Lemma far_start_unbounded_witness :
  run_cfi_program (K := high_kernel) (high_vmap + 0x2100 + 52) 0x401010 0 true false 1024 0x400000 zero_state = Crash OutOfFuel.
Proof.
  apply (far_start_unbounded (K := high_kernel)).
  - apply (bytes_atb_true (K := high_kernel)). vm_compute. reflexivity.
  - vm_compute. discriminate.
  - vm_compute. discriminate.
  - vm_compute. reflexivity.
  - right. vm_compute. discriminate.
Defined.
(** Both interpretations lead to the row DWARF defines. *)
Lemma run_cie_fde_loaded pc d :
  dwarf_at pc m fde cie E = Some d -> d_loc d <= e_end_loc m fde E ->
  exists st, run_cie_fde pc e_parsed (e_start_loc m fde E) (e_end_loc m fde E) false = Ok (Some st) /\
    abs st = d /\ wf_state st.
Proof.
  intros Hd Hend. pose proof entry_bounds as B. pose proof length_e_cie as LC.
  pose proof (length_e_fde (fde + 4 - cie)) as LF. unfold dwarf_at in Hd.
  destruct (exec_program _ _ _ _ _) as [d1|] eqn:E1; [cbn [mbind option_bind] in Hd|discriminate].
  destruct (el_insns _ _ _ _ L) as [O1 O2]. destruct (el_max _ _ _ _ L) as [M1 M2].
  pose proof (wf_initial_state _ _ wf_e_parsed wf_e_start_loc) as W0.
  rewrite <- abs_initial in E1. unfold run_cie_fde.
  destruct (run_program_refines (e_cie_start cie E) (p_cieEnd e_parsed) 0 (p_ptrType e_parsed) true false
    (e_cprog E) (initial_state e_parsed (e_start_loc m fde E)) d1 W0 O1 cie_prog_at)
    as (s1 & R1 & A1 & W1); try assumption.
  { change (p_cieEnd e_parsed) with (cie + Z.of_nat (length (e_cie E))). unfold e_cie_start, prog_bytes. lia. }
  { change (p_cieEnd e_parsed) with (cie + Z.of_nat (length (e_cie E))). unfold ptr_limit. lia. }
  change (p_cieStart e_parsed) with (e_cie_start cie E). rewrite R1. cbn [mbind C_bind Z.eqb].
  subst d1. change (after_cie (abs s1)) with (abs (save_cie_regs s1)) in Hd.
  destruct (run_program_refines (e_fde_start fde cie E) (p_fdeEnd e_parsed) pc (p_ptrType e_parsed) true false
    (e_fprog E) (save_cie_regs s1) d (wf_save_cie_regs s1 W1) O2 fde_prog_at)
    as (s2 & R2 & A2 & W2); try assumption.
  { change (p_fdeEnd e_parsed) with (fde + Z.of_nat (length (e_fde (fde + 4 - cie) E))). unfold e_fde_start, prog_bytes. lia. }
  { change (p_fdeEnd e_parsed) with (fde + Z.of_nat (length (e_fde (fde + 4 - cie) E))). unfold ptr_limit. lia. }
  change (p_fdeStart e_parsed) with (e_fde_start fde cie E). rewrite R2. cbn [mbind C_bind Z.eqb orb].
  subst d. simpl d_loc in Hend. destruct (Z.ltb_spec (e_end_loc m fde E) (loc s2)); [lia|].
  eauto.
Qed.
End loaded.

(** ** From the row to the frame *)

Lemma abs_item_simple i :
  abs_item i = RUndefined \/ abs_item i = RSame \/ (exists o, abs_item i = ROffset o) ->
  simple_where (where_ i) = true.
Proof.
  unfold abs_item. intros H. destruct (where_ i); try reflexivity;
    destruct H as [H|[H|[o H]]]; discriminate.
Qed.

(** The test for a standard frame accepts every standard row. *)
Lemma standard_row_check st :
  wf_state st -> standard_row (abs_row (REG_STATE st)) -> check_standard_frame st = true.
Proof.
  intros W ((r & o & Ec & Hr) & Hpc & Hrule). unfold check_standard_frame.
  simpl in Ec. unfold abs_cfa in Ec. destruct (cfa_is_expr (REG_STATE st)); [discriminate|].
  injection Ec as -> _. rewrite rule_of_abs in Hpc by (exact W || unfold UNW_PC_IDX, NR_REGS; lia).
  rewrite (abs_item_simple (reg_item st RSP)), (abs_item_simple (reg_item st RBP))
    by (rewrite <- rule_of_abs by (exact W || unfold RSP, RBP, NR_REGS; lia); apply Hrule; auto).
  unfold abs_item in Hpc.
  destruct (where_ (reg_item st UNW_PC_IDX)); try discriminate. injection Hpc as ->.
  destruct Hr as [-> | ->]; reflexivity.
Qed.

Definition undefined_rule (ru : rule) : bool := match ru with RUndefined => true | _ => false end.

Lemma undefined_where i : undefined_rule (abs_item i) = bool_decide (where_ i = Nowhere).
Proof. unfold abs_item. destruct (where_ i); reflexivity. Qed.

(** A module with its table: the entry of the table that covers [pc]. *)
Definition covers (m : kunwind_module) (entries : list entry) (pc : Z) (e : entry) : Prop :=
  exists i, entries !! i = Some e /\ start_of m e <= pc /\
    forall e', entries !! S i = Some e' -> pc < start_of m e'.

────────────────────

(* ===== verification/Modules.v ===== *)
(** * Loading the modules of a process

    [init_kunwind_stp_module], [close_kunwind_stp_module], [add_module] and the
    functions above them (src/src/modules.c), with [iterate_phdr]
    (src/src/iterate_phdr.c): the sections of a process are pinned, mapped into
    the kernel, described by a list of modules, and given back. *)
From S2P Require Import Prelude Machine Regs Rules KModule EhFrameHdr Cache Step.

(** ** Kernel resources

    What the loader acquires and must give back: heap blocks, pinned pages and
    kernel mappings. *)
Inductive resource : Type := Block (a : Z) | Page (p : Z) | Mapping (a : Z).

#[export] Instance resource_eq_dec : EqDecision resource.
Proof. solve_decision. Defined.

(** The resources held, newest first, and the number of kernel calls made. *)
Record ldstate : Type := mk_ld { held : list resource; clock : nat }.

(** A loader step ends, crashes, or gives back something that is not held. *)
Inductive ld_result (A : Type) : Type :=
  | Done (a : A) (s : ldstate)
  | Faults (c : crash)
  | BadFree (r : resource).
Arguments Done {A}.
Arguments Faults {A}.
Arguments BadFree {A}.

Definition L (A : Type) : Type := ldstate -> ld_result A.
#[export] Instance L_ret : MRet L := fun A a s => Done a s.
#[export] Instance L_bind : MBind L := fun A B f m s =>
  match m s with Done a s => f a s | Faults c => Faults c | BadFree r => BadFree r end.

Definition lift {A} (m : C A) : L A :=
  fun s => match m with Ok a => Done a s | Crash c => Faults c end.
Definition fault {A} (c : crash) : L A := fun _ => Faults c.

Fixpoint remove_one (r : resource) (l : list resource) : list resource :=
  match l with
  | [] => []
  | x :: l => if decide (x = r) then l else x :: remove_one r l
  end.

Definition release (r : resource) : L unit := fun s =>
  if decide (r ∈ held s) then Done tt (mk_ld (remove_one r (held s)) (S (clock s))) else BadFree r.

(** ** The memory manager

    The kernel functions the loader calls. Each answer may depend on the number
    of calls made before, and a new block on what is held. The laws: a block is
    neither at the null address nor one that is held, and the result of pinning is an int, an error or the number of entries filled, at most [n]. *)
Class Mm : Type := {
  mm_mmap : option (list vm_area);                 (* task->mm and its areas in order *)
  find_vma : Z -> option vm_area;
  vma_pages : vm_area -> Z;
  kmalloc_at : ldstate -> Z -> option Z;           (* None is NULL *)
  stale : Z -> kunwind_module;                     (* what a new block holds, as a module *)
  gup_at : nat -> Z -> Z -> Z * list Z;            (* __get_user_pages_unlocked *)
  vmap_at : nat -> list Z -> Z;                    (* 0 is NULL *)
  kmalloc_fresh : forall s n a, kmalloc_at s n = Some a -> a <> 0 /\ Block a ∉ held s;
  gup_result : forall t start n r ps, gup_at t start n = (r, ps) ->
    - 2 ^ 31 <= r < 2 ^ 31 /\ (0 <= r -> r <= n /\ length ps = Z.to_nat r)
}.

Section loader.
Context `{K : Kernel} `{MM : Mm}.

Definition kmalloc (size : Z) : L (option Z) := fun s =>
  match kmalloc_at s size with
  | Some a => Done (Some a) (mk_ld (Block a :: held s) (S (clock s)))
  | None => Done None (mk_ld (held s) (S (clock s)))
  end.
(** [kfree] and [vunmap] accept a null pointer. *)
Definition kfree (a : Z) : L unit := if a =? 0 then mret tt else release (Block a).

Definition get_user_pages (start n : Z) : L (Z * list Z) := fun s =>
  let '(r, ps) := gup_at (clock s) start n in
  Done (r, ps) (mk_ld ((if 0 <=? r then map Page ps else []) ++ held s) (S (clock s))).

────────────────────

== Exercise instructions ==
The answer should be one number: how many lines in the listing above contain "Arguments".

== Task answer ==
3